THE PROBLEM
Retype exactly the lines below, beginning with the first and ending with the line where "From S2P Require Import ModelFs." appears.

GIVEN DATA below:

(* ===== verification/SeqThms.v ===== *)
(** The sequential scan on an open table: it reads every record once, ends, and
    changes nothing. *)
From S2P Require Import Prelude.
From S2P Require Import Defs.
From S2P Require Import Replacer.
From S2P Require Import Disk.
From S2P Require Import ModelFs.
From S2P Require Import BufferPool.
From S2P Require Import BufferPoolProofs.
From S2P Require Import PoolSpec.
From S2P Require Import RmFile.
From S2P Require Import RmPage.
From S2P Require Import RmFileProofs.
From S2P Require Import DemoFile.
From S2P Require Import SmMeta.
From S2P Require Import SmManager.
From S2P Require Import SmThms.
From S2P Require Import Query.
From S2P Require Import Executors.
Import SmManager.

#[local] Open Scope prog_scope.

Section scan.
  Context {F : Type} `{PL : PosixLaws F} {R : Type} {RP : Replacer R} {RPL : ReplacerLaws R}.
  Notation sm := (SmManager.t F R).
  Implicit Types (s : sm) (e : SeqScan.t) (a : Abs) (x : RmFileHandle.handle).

Lemma on_file_ok {A} e s a x (m : M (RmFileHandle.st (DiskManager.t F) R) A) y st :
  table_open s (SeqScan.fh_ e) a x → m (RmFileHandle.mkSt x (bpm s)) = (Ret y, st) → st_repr st a x →
  ∃ s', SeqScan.on_file m (e, s) = (Ret y, (e, s')) ∧ table_open s' (SeqScan.fh_ e) a x ∧ same_but_pool s s'.
Proof.
  intros Ht Hm Hs. destruct (with_fh_ok s _ a x m y st Ht Hm Hs) as (s' & Hw & Ht' & Hsame).
  exists s'. split_and!; [|done|done]. unfold SeqScan.on_file, get_e. rewrite bind_gets. cbn [fst].
  unfold on_w. erewrite zoom_Ret by exact Hw. done.
Qed.

Lemma seq_is_end_ok e s r :
  SeqScan.scan_ e = Some r → SeqScan.seq_is_end (e, s) = (Ret (RmFileHandle.scan_is_end r), (e, s)).
Proof. intros Hr. unfold SeqScan.seq_is_end, get_e. rewrite bind_gets. cbn [fst]. by rewrite Hr. Qed.

Lemma last_cons {A} (y d : A) l : List.last (y :: l) d = List.last l y.
Proof.
  revert y d. induction l as [|z l IH]; intros y d; [done|].
  change (List.last (z :: l) d = List.last (z :: l) y). by rewrite !IH.
Qed.

(** One iteration of the loop of [beginTuple] at the record [r]. *)
Lemma begin_step k e s a x r :
  table_open s (SeqScan.fh_ e) a x → rm_ok a x → room a → 1 <= rid_page_no r → in_file x r →
  SeqScan.scan_ e = Some r →
  ∃ s', SeqScan.begin_loop (S k) (e, s)
        = SeqScan.begin_loop k
            (SeqScan.set_scan (head_or_end (live_from a x (rid_page_no r) (rid_slot_no r + 1)))
               (SeqScan.set_rid r e), s') ∧
    table_open s' (SeqScan.fh_ e) a x ∧ same_but_pool s s'.
Proof.
  intros Ht Hk Hroom Hr Hin Hsc.
  destruct (rk_page _ _ Hk _ (proj1 Hin)) as (m & Hm & _).
  destruct (get_record_ok _ a x r m (table_st_repr _ _ _ _ Ht) Hk Hroom Hin Hm) as (st1 & Hg & Hst1).
  set (e1 := SeqScan.set_rid r e).
  destruct (on_file_ok e1 s a x _ _ _ Ht Hg Hst1) as (s1 & Hof & Ht1 & Hsame1).
  destruct (scan_next_ok _ a x r (table_st_repr _ _ _ _ Ht1) Hk Hroom Hin) as (st2 & Hn & Hst2).
  destruct (on_file_ok e1 s1 a x _ _ _ Ht1 Hn Hst2) as (s2 & Hof2 & Ht2 & Hsame2).
  exists s2. split_and!; [|exact Ht2|by eapply same_but_pool_trans].
  cbn [SeqScan.begin_loop]. run (seq_is_end_ok e s r Hsc).
  assert (RmFileHandle.scan_is_end r = false) as ->
    by (unfold RmFileHandle.scan_is_end, RM_NO_PAGE; apply Z.eqb_neq; lia).
  unfold get_e at 1. rewrite bind_gets. cbn [fst]. rewrite (bind_or_ub _ _ _ r) by done.
  unfold upd_e at 1. rewrite bind_modify. cbn [fst snd]. fold e1.
  erewrite (bind_Ret (SeqScan.try_record _) _ _ tt (e1, s1)).
  2:{ unfold SeqScan.try_record. by rewrite (bind_Ret _ _ _ _ _ Hof). }
  cbn beta iota. unfold SeqScan.scan_next at 1. rewrite bind_assoc. unfold get_e at 1. rewrite bind_gets.
  cbn [fst]. rewrite bind_assoc, (bind_or_ub _ _ _ r) by done. rewrite bind_assoc. run Hof2.
  unfold upd_e at 1. by rewrite bind_modify.
Qed.

Lemma begin_loop_ok l e s a x r k :
  table_open s (SeqScan.fh_ e) a x → rm_ok a x → room a → 1 <= rid_page_no r → in_file x r →
  live_from a x (rid_page_no r) (rid_slot_no r + 1) = l → (S (length l) < k)%nat →
  SeqScan.scan_ e = Some r →
  ∃ s', SeqScan.begin_loop k (e, s)
        = (Ret tt, (SeqScan.set_scan RmFileHandle.scan_end (SeqScan.set_rid (List.last l r) e), s')) ∧
    table_open s' (SeqScan.fh_ e) a x ∧ same_but_pool s s'.
Proof.
  revert e s r k. induction l as [|r' l IH]; intros e s r k Ht Hk Hroom Hr Hin Hl Hf Hsc;
    (destruct k as [|k]; [lia|]);
    destruct (begin_step k e s a x r Ht Hk Hroom Hr Hin Hsc) as (s1 & Hrun & Ht1 & Hsame); rewrite Hl in Hrun;
    rewrite Hrun; cbn [head_or_end].
  - exists s1. split_and!; [|done|done]. destruct k as [|k]; [simpl in Hf; lia|]. cbn [SeqScan.begin_loop].
    by run (seq_is_end_ok (SeqScan.set_scan RmFileHandle.scan_end (SeqScan.set_rid r e)) s1 _ eq_refl).
  - assert (0 <= rid_slot_no r + 1) as Hlo by (destruct Hin; lia).
    destruct (live_from_cons a x _ _ r' l Hk Hr Hlo Hl) as (Hl' & Hp' & Hs' & _).
    destruct (IH (SeqScan.set_scan r' (SeqScan.set_rid r e)) s1 r' k) as (s2 & Hrun2 & Ht2 & Hsame2);
      try done; try lia.
    + split; [lia|done].
    + simpl in Hf. lia.
    + exists s2. rewrite Hrun2. split_and!; [|done|by eapply same_but_pool_trans].
      by rewrite last_cons.
Qed.

Lemma check_runtime_conds_ok {S} tab_name conds (s : S) :
  Forall (λ c, tc_tab_name (Condition.lhs_col c) = tab_name ∧
               (Condition.is_rhs_val c = true ∨ tc_tab_name (Condition.rhs_col c) = tab_name)) conds →
  check_runtime_conds tab_name conds s = (Ret tt, s).
Proof.
  unfold check_runtime_conds. induction 1 as [|c conds [Hc Hr] _ IH]; [done|]. cbn [for_each].
  erewrite bind_Ret; [exact IH|]. unfold check_runtime_cond.
  rewrite bind_assert by (by apply bool_decide_eq_true).
  destruct Hr as [->|Hr]; [done|]. destruct (Condition.is_rhs_val c); [done|]. cbn [negb when].
  unfold assert. by rewrite bool_decide_eq_true_2.
Qed.

(** C36: [beginTuple] of a sequential scan over an open table terminates: it reads the records of the
    file one after the other, whatever the conditions, and stops only at the end of the file, where
    [is_end] holds and [rid()] is the position of the last record; no page stays pinned and the
    table, its records and all other state are unchanged. *)
Theorem seq_scan_terminates e s a x fuel :
  table_open s (SeqScan.fh_ e) a x → rm_ok a x → room a →
  Forall (λ c, tc_tab_name (Condition.lhs_col c) = SeqScan.tab_name_ e ∧
               (Condition.is_rhs_val c = true ∨ tc_tab_name (Condition.rhs_col c) = SeqScan.tab_name_ e))
         (SeqScan.fed_conds_ e) →
  (S (length (live_records a x)) < fuel)%nat →
  ∃ e' s', SeqScan.begin fuel (e, s) = (Ret tt, (e', s')) ∧
    SeqScan.seq_is_end (e', s') = (Ret true, (e', s')) ∧
    SeqScan.rid_ e' = List.last (live_records a x) (SeqScan.rid_ e) ∧
    table_open s' (SeqScan.fh_ e) a x ∧ same_but_pool s s'.
Proof.
  intros Ht Hk Hroom Hc Hf.
  destruct (rm_scan_ok _ a x (table_st_repr _ _ _ _ Ht) Hk Hroom) as (st & Hrun & Hst).
  destruct (on_file_ok e s a x _ _ _ Ht Hrun Hst) as (s1 & Hof & Ht1 & Hsame1).
  assert (Hbegin : SeqScan.begin fuel (e, s)
    = SeqScan.begin_loop fuel (SeqScan.set_scan (head_or_end (live_records a x)) e, s1)).
  { unfold SeqScan.begin, SeqScan.check. step. cbn [fst].
    rewrite (bind_Ret _ _ _ _ _ (check_runtime_conds_ok _ _ _ Hc)). cbn beta.
    run Hof. unfold upd_e at 1. by rewrite bind_modify. }
  rewrite Hbegin. unfold live_records in *. clear Hbegin.
  destruct (live_from a x RM_FIRST_RECORD_PAGE 0) as [|r l] eqn:Hl; cbn [head_or_end].
  - destruct fuel as [|fuel]; [simpl in Hf; lia|]. exists (SeqScan.set_scan RmFileHandle.scan_end e), s1.
    split_and!; [|done|done|done|done].
    cbn [SeqScan.begin_loop].
    by run (seq_is_end_ok (SeqScan.set_scan RmFileHandle.scan_end e) s1 _ eq_refl).
  - destruct (live_from_cons a x _ _ r l Hk ltac:(done) ltac:(done) Hl) as (Hl' & Hp' & Hs' & _).
    unfold RM_FIRST_RECORD_PAGE in Hp'.
    destruct (begin_loop_ok l (SeqScan.set_scan r e) s1 a x r fuel) as (s2 & Hr & Ht2 & Hsame2); try done; try lia.
    + simpl in Hf. lia.
    + eexists _, s2. split_and!; [exact Hr|done| |done|by eapply same_but_pool_trans].
      by rewrite last_cons.
Qed.

End scan.

(** ** Witness *)

Module SeqDemo.

Definition scan : SeqScan.t :=
  SeqScan.mk "r" [] "r" [] 8
    [Condition.mk (mkTabCol "r" "x") OP_EQ false (mkTabCol "r" "x") Value.empty] (mkRid 0 0) None.

End SeqDemo.

Lemma seq_scan_terminates_witness : ∃ fuel e' s',
  SeqScan.begin fuel (SeqDemo.scan, SmDemo.sm1) = (Ret tt, (e', s')) ∧
  SeqScan.seq_is_end (e', s') = (Ret true, (e', s')).
Proof.
  destruct DemoFile.file1_ok as (a & x & rid & _ & [Hr Hx] & Hk & Hroom & _ & _ & _).
  destruct (seq_scan_terminates SeqDemo.scan SmDemo.sm1 a x (S (S (length (live_records a x)))))
    as (e' & s' & H1 & H2 & _).
  - split; [|exact Hr]. cbn [SmDemo.sm1 fhs_ SeqScan.fh_ SeqDemo.scan].
    rewrite Hx. apply lookup_insert_eq.
  - exact Hk.
  - exact Hroom.
  - constructor; [|constructor]. split; [reflexivity|right; reflexivity].
  - lia.
  - exists (S (S (length (live_records a x)))), e', s'. split; [exact H1|exact H2].
Defined.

End of GIVEN DATA.

WRITTEN REPLY
(* ===== verification/SeqThms.v ===== *)
(** The sequential scan on an open table: it reads every record once, ends, and
    changes nothing. *)
From S2P Require Import Prelude.
From S2P Require Import Defs.
From S2P Require Import Replacer.
From S2P Require Import Disk.
From S2P Require Import ModelFs.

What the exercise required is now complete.